In 2000, Edgar Gonzalez was the 30th-round pick of the Tampa Bay Devil Rays and took his shot. This year, he began his ninth year in the minor leagues, never having played a game in the majors, despite a career batting average of .297 and hitting .308 last year for the Memphis Redbirds in the St. Louis Cardinals organization.
Not really, the year before he hit .392 in 46 games with Albuquerque Isotopes (AAA) and with a .445 career slugging percentage he has surprising pop for a guy with a slight frame and has played nearly every position on the field. Edgar's problem is the same for quite a few talented players in Triple-A; he just needed to be in the right place at the right time with the right organization.
This winter, in part to have a chance to play with his little brother Adrian Gonzalez, Edgar signed with the Padres, hoping they would be the right organization. Despite a strong spring, the Padres elected to go with Rule V selection Callix Crabbe.
On May 12, the Padres punched Edgar's lottery ticket and gave him the call to the majors, designating Crabbe for assignment and opening a roster spot. He was hitting .293/.392/.451 when he was called up from Portland, mainly playing right field, but also logging in time at third, first, second, left and DH. He was also hitting .400 as a pinch hitter in five at-bats.
Even though the Padres didn't win, Edgar singled in his first major league at-bat, collecting an RBI while going 1-for-2 in his first major league game.
First since we've never interviewed you before could you give us a little background on yourself?
Edgar Gonzalez: I went to East Lake High School in San Diego, the same as Adrian. Then I went to San Diego State out of high school, went there for four years and redshirted one. I got drafted out of SDSU as a junior and began my career in 2000 in the Hudson Valley with the Tampa Bay Devil Rays.
You were a 30th-round draft pick, so you really had to work for everything. What was the biggest adjustment going from college to the professional game?
Edgar Gonzalez: My first year was difficult just with the wood bat but then I was ok after that. It is tough being such a low round pick because you have to prove yourself every year. I can remember in 2001 I hit .332 and led the league in hitting, but when I went up to the next level, guys that I outhit by 50 or 60 points were playing over me. So I had to learn to adjust to that.
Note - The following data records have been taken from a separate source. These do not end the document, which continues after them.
Lemma clean_loop_strip out parts :
  Forall (fun p => no_slash p = true) parts -> rel_stack out ->
  rel_stack (clean_loop false out parts) /\ strip (clean_loop false out parts) = clean_loop true (strip out) parts.
Proof.
  intros Hp. revert out. induction Hp as [|p parts Hs Hp IH]; intros out Hout; [done|]. cbn [clean_loop].
  destruct (String.eqb_spec p "") as [?|He]; [by apply IH|]. destruct (String.eqb_spec p ".") as [?|Hd]; [by apply IH|]. cbn [orb].
  destruct (String.eqb_spec p "..") as [->|Hup].
  - destruct out as [|top below]; [cbn [strip List.filter]; apply (IH [".."]), (rs_ups 1)|].
    destruct (String.eqb_spec top "..") as [->|Ht].
    + destruct (rel_stack_ups_top _ Hout) as [n ->]. destruct (IH (repeat ".." (S (S n))) (rs_ups _)) as [H1 H2].
      split; [exact H1|]. cbn [repeat] in H2. rewrite H2.
      change (".." :: repeat ".." n) with (repeat ".." (S n)). change (".." :: repeat ".." (S n)) with (repeat ".." (S (S n))).
      by rewrite !strip_ups.
    + inversion Hout as [n E|s o Hn Ho E]; [destruct n; naive_solver|]. simplify_eq. rewrite strip_name by done.
      cbn [clean_loop]. rewrite (proj2 (String.eqb_neq _ _) Ht). by apply IH.
  - assert (Hn : name_ok p = true) by (by apply name_ok_spec).
    destruct (IH (p :: out) (rs_name _ _ Hn Hout)) as [H1 H2]. split; [done|]. by rewrite H2, strip_name.
Qed.

(** Elements without slashes survive joining and splitting. *)
Lemma Split_concat (l : list string) : l <> [] -> Forall (fun s => no_slash s = true) l -> Split "/" (String.concat "/" l) = l.
Proof.
  intros Hne H. induction H as [|s l Hs H IH]; [done|]. destruct l as [|t l]; [by apply Split_part|].
  change (String.concat "/" (s :: t :: l)) with (s +:+ "/" +:+ String.concat "/" (t :: l)).
  rewrite Split_app by done. by rewrite IH.
Qed.

Lemma elems_concat l : Forall (fun s => no_slash s = true) l -> elems (String.concat "/" l) = rev (clean_loop true [] l).
Proof.
  intros H. unfold elems, clean_elems. destruct l as [|s l]; [done|]. by rewrite Split_concat.
Qed.

Lemma rel_stack_no_slash out : rel_stack out -> Forall (fun s => no_slash s = true) out.
Proof.
  induction 1 as [n|s out Hs _ IH]; [by induction n; constructor|]. constructor; [by apply name_ok_spec in Hs as (_ & _ & _ & ?)|done].
Qed.

Lemma clean_loop_ups n : clean_loop true [] (repeat ".." n) = [].
Proof. by induction n. Qed.

Lemma rel_stack_elems out : rel_stack out -> clean_loop true [] (rev out) = strip out.
Proof.
  induction 1 as [n|s out Hs _ IH].
  - rewrite strip_ups. replace (rev (repeat ".." n)) with (repeat ".." n); [apply clean_loop_ups|].
    induction n as [|n IH]; [done|]. cbn [repeat rev]. rewrite <- IH. clear IH. induction n as [|n IH]; [done|]. cbn. by rewrite <- IH.
  - cbn [rev]. rewrite clean_loop_app, IH, strip_name by done. by rewrite clean_loop_names by (by constructor).
Qed.

(** Cleaning a path does not change the place it names. *)
Lemma elems_Clean p : elems (Clean p) = elems p.
Proof.
  unfold Clean. destruct (IsAbs p) eqn:Habs.
  - unfold clean_elems. fold (elems p). change (rev (clean_loop true [] (Split "/" p))) with (elems p).
    pose proof (elems_names p) as Hn.
    assert (Hs : Forall (fun s => no_slash s = true) (elems p)) by (by apply names_no_slash).
    unfold elems at 1, clean_elems.
    destruct (decide (elems p = [])) as [->|Hne]; [done|].
    change ("/" +:+ String.concat "/" (elems p)) with ("" +:+ "/" +:+ String.concat "/" (elems p)).
    rewrite Split_app, Split_concat by done. cbn [clean_loop String.eqb orb].
    rewrite clean_loop_names by done. by rewrite app_nil_r, rev_involutive.
  - destruct (clean_loop_strip [] (Split "/" p)) as [Hr Hs]; [apply Split_parts|apply (rs_ups 0)|].
    unfold clean_elems. set (out := clean_loop false [] (Split "/" p)) in *.
    assert (E : elems (String.concat "/" (rev out)) = elems p).
    { rewrite elems_concat by (apply Forall_rev, rel_stack_no_slash, Hr). rewrite rel_stack_elems by done. unfold elems, clean_elems. by rewrite Hs. }
    destruct (String.eqb_spec (String.concat "/" (rev out)) ""); [|done]. rewrite <- E. by rewrite e.
Qed.

(** *** Joining *)

Lemma Split_slash a b : Split "/" (a +:+ "/" +:+ b) = Split "/" a ++ Split "/" b.
Proof.
  induction a as [|c a IH]; [done|]. rewrite string_app_cons. cbn [Split]. rewrite IH.
  destruct (Ascii.eqb c "/"); [done|]. destruct (Split_parts a) as (_ & _ & Hne). by destruct (Split "/" a).
Qed.

(** Joining continues the walk at the place of the first path. *)
Lemma elems_Join a b : elems (Join [a; b]) = rev (clean_loop true (rev (elems a)) (Split "/" b)).
Proof.
  cbn [Join]. destruct (String.eqb_spec a "") as [->|Ha].
  - destruct (String.eqb_spec b "") as [->|Hb]; [done|]. change (String.concat "/" [b]) with b. by rewrite elems_Clean.
  - rewrite elems_Clean. change (String.concat "/" [a; b]) with (a +:+ "/" +:+ b). unfold elems, clean_elems.
    by rewrite Split_slash, clean_loop_app, rev_involutive.
Qed.

(** The test of [receiveFile] on a cleaned name. *)
Definition traverses (cleanName : string) : bool :=
  (cleanName =s "..") || HasPrefix cleanName "../" || IsAbs cleanName.

Lemma rel_stack_cases out : rel_stack out ->
  Forall (fun s => name_ok s = true) out \/ exists names, out = names ++ [".."].
Proof.
  induction 1 as [[|n]|s out Hs _ [IH|[names ->]]].
  - by left.
  - right. exists (repeat ".." n). change [".."] with (repeat ".." 1). rewrite <- repeat_app. by rewrite Nat.add_comm.
  - left. by constructor.
  - right. by exists (s :: names).
Qed.

(** A name that passes the test only goes down: joined to a directory it is a
    place at or below it. *)
Lemma Join_confined dest name :
  traverses (Clean name) = false ->
  elems (Join [dest; Clean name]) = elems dest ++ elems name.
Proof.
  intros Ht. rewrite elems_Join. unfold traverses in Ht. apply orb_false_iff in Ht as [Ht Habs]. apply orb_false_iff in Ht as [Hup Hpre].
  unfold Clean in *. destruct (IsAbs name) eqn:Hn; [done|].
  destruct (clean_loop_strip [] (Split "/" name)) as [Hr Hs]; [apply Split_parts|apply (rs_ups 0)|].
  unfold clean_elems in *. set (out := clean_loop false [] (Split "/" name)) in *.
  destruct (rel_stack_cases out Hr) as [Hnames|[names E]].
  - assert (Hel : elems name = rev out).
    { unfold elems, clean_elems. change (clean_loop true [] (Split "/" name)) with (clean_loop true (strip []) (Split "/" name)).
      rewrite <- Hs. f_equal. clear -Hnames. induction Hnames as [|s l Hl H IH]; [done|]. by rewrite strip_name, IH. }
    rewrite Hel. pose proof (Forall_rev Hnames) as Hrn. destruct (decide (rev out = [])) as [E|Hne].
    + rewrite E. cbn. by rewrite rev_involutive, app_nil_r.
    + assert (Hc : (String.concat "/" (rev out) =s "") = false).
      { apply String.eqb_neq. intros Hc. pose proof (Split_concat (rev out) Hne (names_no_slash _ Hrn)) as Hsp.
        rewrite Hc in Hsp. rewrite <- Hsp in Hrn. inversion_clear Hrn as [|? ? Hx _]. by apply name_ok_spec in Hx as [? _]. }
      rewrite Hc, (Split_concat (rev out) Hne (names_no_slash _ Hrn)), clean_loop_names by done.
      rewrite rev_app_distr, !rev_involutive. done.
  - exfalso. rewrite E, rev_app_distr in *. cbn [rev app] in *. destruct (rev names) as [|x l]; [done|].
    change (String.concat "/" (".." :: x :: l)) with (".." +:+ "/" +:+ String.concat "/" (x :: l)) in *.
    revert Hpre. generalize (String.concat "/" (x :: l)). intros [|c tail] Hpre; discriminate Hpre.
Qed.

(** ** Files *)

Inductive fsnode := Dir | File (content : bytes).

Record FS := { fs_tree : gmap (list string) fsnode; fs_fault : nat -> bool; fs_ops : nat }.

(** The root is a directory. *)
Definition fs_get (t : gmap (list string) fsnode) (p : list string) : option fsnode :=
  match p with [] => Some Dir | _ => t !! p end.
Definition set_tree (t : gmap (list string) fsnode) (f : FS) : FS :=
  {| fs_tree := t; fs_fault := fs_fault f; fs_ops := S (fs_ops f) |}.

(** An operation: it fails, by its own conditions or for another reason, or
    changes the tree. *)
Definition fs_do (op : gmap (list string) fsnode -> option (gmap (list string) fsnode)) : ST FS bool := fun f =>
  match (if fs_fault f (fs_ops f) then None else op (fs_tree f)) with
  | Some t => (true, set_tree t f)
  | None => (false, set_tree (fs_tree f) f)
  end.

(** [os.MkdirAll]: every missing ancestor becomes a directory. *)
Fixpoint mkdirs (here rest : list string) (t : gmap (list string) fsnode) : option (gmap (list string) fsnode) :=
  match rest with
  | [] => Some t
  | x :: rest =>
      let p := here ++ [x] in
      match t !! p with
      | Some (File _) => None
      | Some Dir => mkdirs p rest t
      | None => mkdirs p rest (<[p := Dir]> t)
      end
  end.
Definition MkdirAll (p : list string) : ST FS bool := fs_do (mkdirs [] p).

(** [filepath.Dir] of a place. *)
Definition parent (p : list string) : list string := removelast p.

(** [os.Create]: truncates an existing file. *)
Definition Create (p : list string) : ST FS bool :=
  fs_do (fun t => match fs_get t p, fs_get t (parent p) with
                  | Some Dir, _ => None
                  | _, Some Dir => Some (<[p := File []]> t)
                  | _, _ => None
                  end).

(** Writing the content of an open file. *)
Definition WriteFile (p : list string) (content : bytes) : ST FS bool := fs_do (fun t => Some (<[p := File content]> t)).

Fixpoint strip_prefix (p k : list string) : option (list string) :=
  match p, k with
  | [], _ => Some k
  | x :: p, y :: k => if x =s y then strip_prefix p k else None
  | _ :: _, [] => None
  end.

(** [os.RemoveAll] *)
Definition RemoveAll (p : list string) : ST FS bool :=
  fs_do (fun t => Some (filter (fun kn => strip_prefix p kn.1 = None) t)).

(** [filepath.Walk] visits the names of a directory in lexical order. *)
Fixpoint rel_leb (a b : list string) : bool :=
  match a, b with
  | [], _ => true
  | _ :: _, [] => false
  | x :: a, y :: b => if x <s y then true else if y <s x then false else rel_leb a b
  end.
Definition walk_le (a b : list string * bytes) : Prop := rel_leb a.1 b.1 = true.
#[export] Instance walk_le_dec a b : Decision (walk_le a b) := decide (rel_leb a.1 b.1 = true).

Definition file_below (p : list string) (kn : list string * fsnode) : option (list string * bytes) :=
  match strip_prefix p kn.1, kn.2 with Some rel, File c => Some (rel, c) | _, _ => None end.

(** The files at or below a place, by their relative paths; an error when
    there is nothing. *)
Definition Walk (p : list string) (t : gmap (list string) fsnode) : option (list (list string * bytes)) :=
  match fs_get t p with
  | None => None
  | Some (File c) => Some [([], c)]
  | Some Dir => Some (merge_sort walk_le (omap (file_below p) (map_to_list t)))
  end.

(** [filepath.Rel] of a place below another: ["."] for the place itself. *)
Definition rel_name (rel : list string) : string := match rel with [] => "." | _ => String.concat "/" rel end.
You have a .297/.376/.445 career line over nine years, including some pretty good seasons in AAA. In seems like with those numbers you should have been given a shot at the big leagues years ago. You come across as a pretty relaxed person, how do you stay so positive?
Edgar Gonzalez: If you compare the numbers I've hit something around .330 since I've come to AAA. I think it's just for me it's out of my control and that God controls all of it. I know the only thing I can do is keep working hard and that one day I'll get my chance and when I do I'll take advantage of it. Maybe if I would have gotten a shot earlier I might not have been ready. Hopefully when I do get my chance I'll be up there to stay.
It must have been a huge thrill to sign with your hometown team and a chance to play with your brother. You had a good spring, hitting .323 and you're putting up solid numbers in Portland. What did you work on in the off-season to improve your hitting?
Edgar Gonzalez: I didn't really work on anything different. Adrian and I worked out really hard with the weights, and then I played winter ball in Mazatlan, which really helped me. Since I've started to going to winter ball, I went from hitting around .290 to around a .320 career hitter. It helped me learn a lot more about the game – that it's more about winning than what your personal numbers are. When you start winning your personal numbers will come along.
There seems to be some serious pressure in the Mexican winter leagues, it's not just a place to work on some things.
Edgar Gonzalez: Oh yeah, it's all about winning. It doesn't matter what you're numbers are. If the team wins, the management and fans are happy. That way, I'm prepared when spring training comes around. One of the big reasons I came to San Diego was that I thought I could get an opportunity here, and it would be great to play with Adrian.
It seems your path to the majors is as a utility player and a big part of being a utility player is the ability to play shortstop. With Oscar Robles moving on are you going to try to ask to play a little more shortstop?
Edgar Gonzalez: Yeah, I played about six games in spring training so they know I can play there. When I came here, they told me I was going to play some short too. Right now, they need some help in the outfield, so I've been playing out in right – which has helped me since I haven't played the outfield that much in the past. But I believe I can play anywhere in the infield or outfield.
You got have cannon to play out there in right field, so you must have a pretty good arm?
Edgar Gonzalez: [laughs] No, no the main thing is to be accurate.
We interviewed Edgar just prior to his big league call-up.